_Your assignment_
Copy, from the data below, each line that has the word "else".

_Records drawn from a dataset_
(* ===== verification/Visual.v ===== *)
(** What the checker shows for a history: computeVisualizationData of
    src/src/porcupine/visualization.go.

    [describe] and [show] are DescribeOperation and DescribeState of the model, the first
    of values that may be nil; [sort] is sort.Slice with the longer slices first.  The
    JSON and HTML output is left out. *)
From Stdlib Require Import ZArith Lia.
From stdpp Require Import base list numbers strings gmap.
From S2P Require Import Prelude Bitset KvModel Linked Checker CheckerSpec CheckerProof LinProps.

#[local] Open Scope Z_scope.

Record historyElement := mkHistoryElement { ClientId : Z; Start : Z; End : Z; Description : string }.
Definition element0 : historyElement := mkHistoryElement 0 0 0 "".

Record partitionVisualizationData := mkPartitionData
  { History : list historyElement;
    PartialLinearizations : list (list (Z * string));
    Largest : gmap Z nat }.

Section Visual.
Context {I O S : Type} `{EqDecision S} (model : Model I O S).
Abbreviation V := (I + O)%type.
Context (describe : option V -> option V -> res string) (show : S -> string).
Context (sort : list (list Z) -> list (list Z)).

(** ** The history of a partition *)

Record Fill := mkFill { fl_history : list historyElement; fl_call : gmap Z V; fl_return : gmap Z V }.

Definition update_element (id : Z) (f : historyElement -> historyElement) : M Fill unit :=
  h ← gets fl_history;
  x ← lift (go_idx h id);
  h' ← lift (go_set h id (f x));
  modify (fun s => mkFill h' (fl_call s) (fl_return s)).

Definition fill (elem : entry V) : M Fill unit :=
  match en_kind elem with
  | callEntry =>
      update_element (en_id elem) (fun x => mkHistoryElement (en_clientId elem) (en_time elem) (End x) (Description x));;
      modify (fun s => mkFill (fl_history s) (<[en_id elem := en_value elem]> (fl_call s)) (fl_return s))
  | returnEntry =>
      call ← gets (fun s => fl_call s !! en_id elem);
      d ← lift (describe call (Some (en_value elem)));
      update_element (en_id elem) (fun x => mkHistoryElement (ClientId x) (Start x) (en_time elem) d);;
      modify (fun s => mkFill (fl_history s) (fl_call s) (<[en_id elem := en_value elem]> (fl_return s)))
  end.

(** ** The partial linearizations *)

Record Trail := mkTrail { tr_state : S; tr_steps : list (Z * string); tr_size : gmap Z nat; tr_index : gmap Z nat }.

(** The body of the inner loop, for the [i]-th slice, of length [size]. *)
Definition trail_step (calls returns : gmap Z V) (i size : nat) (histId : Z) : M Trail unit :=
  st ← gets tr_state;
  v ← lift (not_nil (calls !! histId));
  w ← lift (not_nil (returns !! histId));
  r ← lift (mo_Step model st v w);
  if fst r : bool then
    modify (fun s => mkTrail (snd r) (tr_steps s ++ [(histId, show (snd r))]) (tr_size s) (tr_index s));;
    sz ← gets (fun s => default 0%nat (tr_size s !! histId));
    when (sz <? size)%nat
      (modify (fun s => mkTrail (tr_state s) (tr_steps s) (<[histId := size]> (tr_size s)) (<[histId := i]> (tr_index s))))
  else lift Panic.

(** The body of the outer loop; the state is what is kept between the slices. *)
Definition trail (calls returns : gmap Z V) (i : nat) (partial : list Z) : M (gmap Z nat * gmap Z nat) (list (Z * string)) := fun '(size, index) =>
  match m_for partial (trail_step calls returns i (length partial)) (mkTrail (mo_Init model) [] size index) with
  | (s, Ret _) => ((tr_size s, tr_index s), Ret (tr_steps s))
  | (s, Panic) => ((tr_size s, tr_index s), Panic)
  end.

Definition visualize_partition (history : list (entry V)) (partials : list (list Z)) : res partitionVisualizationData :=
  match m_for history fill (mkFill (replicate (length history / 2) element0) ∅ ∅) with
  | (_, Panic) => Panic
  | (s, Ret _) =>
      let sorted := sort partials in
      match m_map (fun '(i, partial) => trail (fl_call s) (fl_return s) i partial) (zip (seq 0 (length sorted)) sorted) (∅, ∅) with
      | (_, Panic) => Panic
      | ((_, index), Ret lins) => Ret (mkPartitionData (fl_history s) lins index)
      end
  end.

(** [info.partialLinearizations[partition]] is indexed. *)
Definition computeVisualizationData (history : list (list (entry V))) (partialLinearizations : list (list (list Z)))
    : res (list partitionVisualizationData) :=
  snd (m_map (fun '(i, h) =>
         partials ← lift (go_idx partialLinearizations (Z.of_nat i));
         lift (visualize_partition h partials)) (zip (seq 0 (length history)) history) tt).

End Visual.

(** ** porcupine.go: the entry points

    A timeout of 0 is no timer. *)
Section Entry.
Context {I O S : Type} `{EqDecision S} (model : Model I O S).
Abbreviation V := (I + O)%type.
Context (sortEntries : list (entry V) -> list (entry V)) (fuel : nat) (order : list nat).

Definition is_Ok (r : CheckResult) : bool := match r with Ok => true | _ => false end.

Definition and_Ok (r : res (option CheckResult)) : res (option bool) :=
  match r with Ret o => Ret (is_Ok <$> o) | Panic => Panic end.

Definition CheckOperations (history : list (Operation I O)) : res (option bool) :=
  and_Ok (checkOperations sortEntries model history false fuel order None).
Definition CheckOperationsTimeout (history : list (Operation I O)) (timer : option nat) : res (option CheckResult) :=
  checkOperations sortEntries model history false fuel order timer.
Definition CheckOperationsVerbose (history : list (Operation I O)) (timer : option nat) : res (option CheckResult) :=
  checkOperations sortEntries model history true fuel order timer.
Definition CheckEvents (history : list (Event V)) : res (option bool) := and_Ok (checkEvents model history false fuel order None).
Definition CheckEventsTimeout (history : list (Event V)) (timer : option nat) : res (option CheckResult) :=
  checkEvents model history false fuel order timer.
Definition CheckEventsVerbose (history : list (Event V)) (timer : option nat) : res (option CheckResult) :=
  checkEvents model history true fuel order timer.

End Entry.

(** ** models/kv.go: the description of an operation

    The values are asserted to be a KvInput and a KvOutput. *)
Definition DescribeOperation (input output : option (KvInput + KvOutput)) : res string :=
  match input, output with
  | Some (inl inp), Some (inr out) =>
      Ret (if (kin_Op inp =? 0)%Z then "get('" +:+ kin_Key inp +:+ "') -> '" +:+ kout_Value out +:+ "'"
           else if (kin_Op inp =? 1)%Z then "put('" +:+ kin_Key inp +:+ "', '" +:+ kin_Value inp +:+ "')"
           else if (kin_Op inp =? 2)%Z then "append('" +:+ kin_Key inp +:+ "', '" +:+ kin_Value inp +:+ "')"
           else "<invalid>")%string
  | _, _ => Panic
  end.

_Solution to this exercise_
  else lift Panic.
           else if (kin_Op inp =? 1)%Z then "put('" +:+ kin_Key inp +:+ "', '" +:+ kin_Value inp +:+ "')"
           else if (kin_Op inp =? 2)%Z then "append('" +:+ kin_Key inp +:+ "', '" +:+ kin_Value inp +:+ "')"
           else "<invalid>")%string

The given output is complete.